Securities and Exchange Commission Stops Multi-Million Dollar Fictitious Currency Trading Progam

Washington, D.C., May 7, 2008 (Lawfuel) – The Securities and Exchange Commission has obtained a court order to stop a $27 million Ponzi scheme involving investors in the United States, Canada, and other countries.

The SEC charged Las Vegas-based Gold-Quest International and its three principals for the alleged misuse of investor funds in a scheme that promised incentives to investors who recruited “friends and family” into the system. The SEC alleged that Gold-Quest and its owners misrepresented that investor funds would be pooled and invested in foreign currency exchange trading and would generate annual profits of 87.5 percent. No investor money was actually invested in foreign currency exchange trading.

According to the SEC’s complaint, Gold-Quest’s owners David M. Greene (who refers to himself as Lord David Greene), John Jenkins, and Michael McGee instead used investor funds to compensate investors who brought in new investors. Up to 88 percent of each investor’s principal was paid to the chain of promoters responsible for bringing the investor into the Gold-Quest program.
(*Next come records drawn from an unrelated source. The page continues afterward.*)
(** One flag test of [show_page_details]: the items written so far grow
    by the mnemonic exactly when the flag is set, and stay comma-joined. *)
Lemma bind_show_flag {B : Type} (pte mask : Z) (text : string)
    (items : list string) (w0 : World) (base : string) (k : Z -> M B) :
  bind (show_flag pte mask text (comma_of items)) k
       (emit w0 (base ++ String.concat "," items)) =
  let items' := (items ++ item_if (negb (Z.land pte mask =? 0)) text)%list in
  k (comma_of items') (emit w0 (base ++ String.concat "," items')).
Proof.
  unfold show_flag. destruct (Z.land pte mask =? 0); simpl item_if; cbv zeta.
  - now rewrite app_nil_r.
  - unfold cprintf_sep. rewrite concat_snoc.
    destruct items as [|y items].
    + simpl comma_of. simpl Z.eqb. cbv iota. mrun.
      simpl String.concat. now rewrite append_nil_r.
    + simpl comma_of. simpl Z.eqb. cbv iota. mrun.
      now rewrite !append_assoc.
Qed.

Lemma flag_items (pte : Z) :
  (((((((((nil ++ item_if (flag_set pte Present) "P")
    ++ item_if (flag_set pte Writable) "W")
    ++ item_if (flag_set pte User) "U")
    ++ item_if (flag_set pte WriteThrough) "PWT")
    ++ item_if (flag_set pte CacheDisable) "PCD")
    ++ item_if (flag_set pte Accessed) "A")
    ++ item_if (flag_set pte Dirty) "D")
    ++ item_if (flag_set pte PageSize) "PS")
    ++ item_if (flag_set pte Global) "G")%list
  = map mnemonic (filter (flag_set pte) flag_order).
Proof.
  unfold flag_order. simpl filter.
  destruct (flag_set pte Present), (flag_set pte Writable),
    (flag_set pte User), (flag_set pte WriteThrough),
    (flag_set pte CacheDisable), (flag_set pte Accessed),
    (flag_set pte Dirty), (flag_set pte PageSize), (flag_set pte Global);
    reflexivity.
Qed.

(** What [show_page_details] does for a page with a translation. *)
Lemma show_page_details_mapped (va pte : Z) (w : World) :
  page_table_entry va = Some pte ->
  show_page_details va w =
  (Some tt,
   emit (queried w [va])
     (mapped_prefix va pte
        ++ (if beyond_memory pte then " (no physical memory present)" else "")
        ++ nl)).
Proof.
  intros Hpte. unfold show_page_details, query_page_table_entry.
  unfold bind at 1. rewrite Hpte.
  change (mkWorld (console w) (pt_queries w ++ [va]) (mem_reads w))
    with (queried w [va]).
  rewrite bind_cprintf, bind_ret_l.
  set (base := "va 0x" ++ fmt_08x va ++ " -> pa 0x" ++ fmt_08x (PTE_ADDR pte) ++ " [").
  replace (emit (queried w [va]) base)
    with (emit (queried w [va]) (base ++ String.concat "," nil))
    by (simpl String.concat; now rewrite append_nil_r).
  change 0 with (comma_of nil) at 1.
  rewrite !bind_show_flag. cbv zeta.
  change (negb (Z.land pte PTE_P =? 0)) with (flag_set pte Present).
  change (negb (Z.land pte PTE_W =? 0)) with (flag_set pte Writable).
  change (negb (Z.land pte PTE_U =? 0)) with (flag_set pte User).
  change (negb (Z.land pte PTE_PWT =? 0)) with (flag_set pte WriteThrough).
  change (negb (Z.land pte PTE_PCD =? 0)) with (flag_set pte CacheDisable).
  change (negb (Z.land pte PTE_A =? 0)) with (flag_set pte Accessed).
  change (negb (Z.land pte PTE_D =? 0)) with (flag_set pte Dirty).
  change (negb (Z.land pte PTE_PS =? 0)) with (flag_set pte PageSize).
  change (negb (Z.land pte PTE_G =? 0)) with (flag_set pte Global).
  rewrite flag_items. fold (flag_list pte). fold (beyond_memory pte).
  unfold mapped_prefix. subst base.
  destruct (beyond_memory pte); mrun; now rewrite ?append_assoc.
Qed.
Most of the remaining funds were used by Greene, Jenkins, and McGee for personal expenses.

“This emergency action shows that the Commission, together with foreign securities regulators, will move swiftly to stop ongoing frauds and protect investors, both in the United States and internationally. In the type of multi-level marketing scheme alleged in our complaint, the perpetrators enlist defrauded investors as their sales force to solicit new investors from among their family and friends. By preying on the mutual trust in such relationships, the alleged perpetrators in this case were able to easily expand their network of victims, even across international borders,” said Linda Chatman Thomsen, Director of the SEC’s Division of Enforcement.

“As alleged in our complaint, investors were enticed into believing that they were investing in a profitable foreign currency exchange trading program that never existed,” said Rosalind R. Tyson, Acting Regional Director of the SEC’s Los Angeles Regional Office. “This case demonstrates that the Commission will work closely with other international and state agencies to prosecute wrongdoers and protect current and future investors from further harm.”
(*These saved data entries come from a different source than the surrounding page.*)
(** X17. The generation loop stops at its budget: with [n] the number of
    sentences to generate divided by the batch size, the evaluation of the
    language model on a loader is the one on its first [n] batches, and
    every metric object of subset [all] has received one batch of sentences
    per processed batch, [min n (len loader)] in all. *)
Theorem generation_stops_at_budget (cfg : run_configurations)
    (val_dl : list lm_batch) :
  BATCH_SIZE cfg ≠ 0 →
  let n := NUM_SENTENCES_TO_GENERATE_FOR_EVALUATION cfg / BATCH_SIZE cfg in
  evaluate_language_model cfg val_dl = evaluate_language_model cfg (take n val_dl)
  ∧ ∃ scores file,
      evaluate_language_model cfg val_dl = Some (scores, file)
      ∧ Forall (λ kv : string * text_metric,
                  length kv.2 = n `min` length val_dl) (lm_all scores).
Proof.
  intros Hb n.
  assert (Hloop : evaluate_language_model_loop cfg n 0 val_dl
                    language_model_scores_init (SentencesToSave [] [])
                  = evaluate_language_model_loop cfg n 0 (take n val_dl)
                      language_model_scores_init (SentencesToSave [] [])).
  { rewrite (evaluate_language_model_loop_take cfg n 0 val_dl).
    by rewrite Nat.sub_0_r. }
  unfold evaluate_language_model.
  rewrite !option_guard_True by done. cbn [mbind option_bind]. fold n.
  rewrite <- Hloop. split; [done|].
  assert (Hcalls := evaluate_language_model_loop_calls cfg n 0 val_dl
                language_model_scores_init (SentencesToSave [] []) 0).
  rewrite Nat.sub_0_r in Hcalls. cbn [Nat.add] in Hcalls.
  destruct (evaluate_language_model_loop cfg n 0 val_dl _ _)
    as [scores to_save].
  eexists _, _. split; [reflexivity|].
  apply Hcalls. repeat constructor.
Qed.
The Honorable Lloyd D. George, U.S. District Court Judge for the District of Nevada, issued an order freezing assets and appointing a temporary receiver over Gold-Quest and its affiliates. The SEC’s complaint, filed in federal court in Las Vegas, alleges that since at least mid-2006, the defendants have raised and misappropriated more than $27.9 million from more than 2,100 investors in the United States and Canada. The complaint further alleges that, undisclosed to investors, the defendants paid more than $19.1 million as returns to other investors in this Ponzi-like scheme. According to the SEC’s complaint, Gold-Quest and its owners claim they are not subject to the jurisdiction of the United States or Canada because they are members of the Little Shell Nation Indian tribe, purportedly headquartered in North Dakota. However, the Little Shell Nation is not in fact recognized as a sovereign tribe or nation.

In its lawsuit, the SEC obtained an order (1) freezing the assets of Greene, Jenkins, and McGee; (2) freezing and repatriating the assets of, and appointing a temporary receiver over, Gold-Quest and its affiliates; (3) preventing the destruction of documents; and (4) temporarily enjoining Gold-Quest, Greene, Jenkins, and McGee from future violations of the antifraud provisions of the federal securities laws. The Commission also seeks preliminary and permanent injunctions, disgorgement, and civil penalties against all defendants. A hearing on whether a preliminary injunction should be issued against the defendants and whether a permanent receiver should be appointed is scheduled for May 14, 2008 at 2:00 p.m.

The SEC acknowledges the assistance of the Alberta Securities Commission, the British Columbia Securities Commission, the Manitoba Securities Commission, the Ontario Securities Commission, and the Nevada Secretary of State, Securities Division.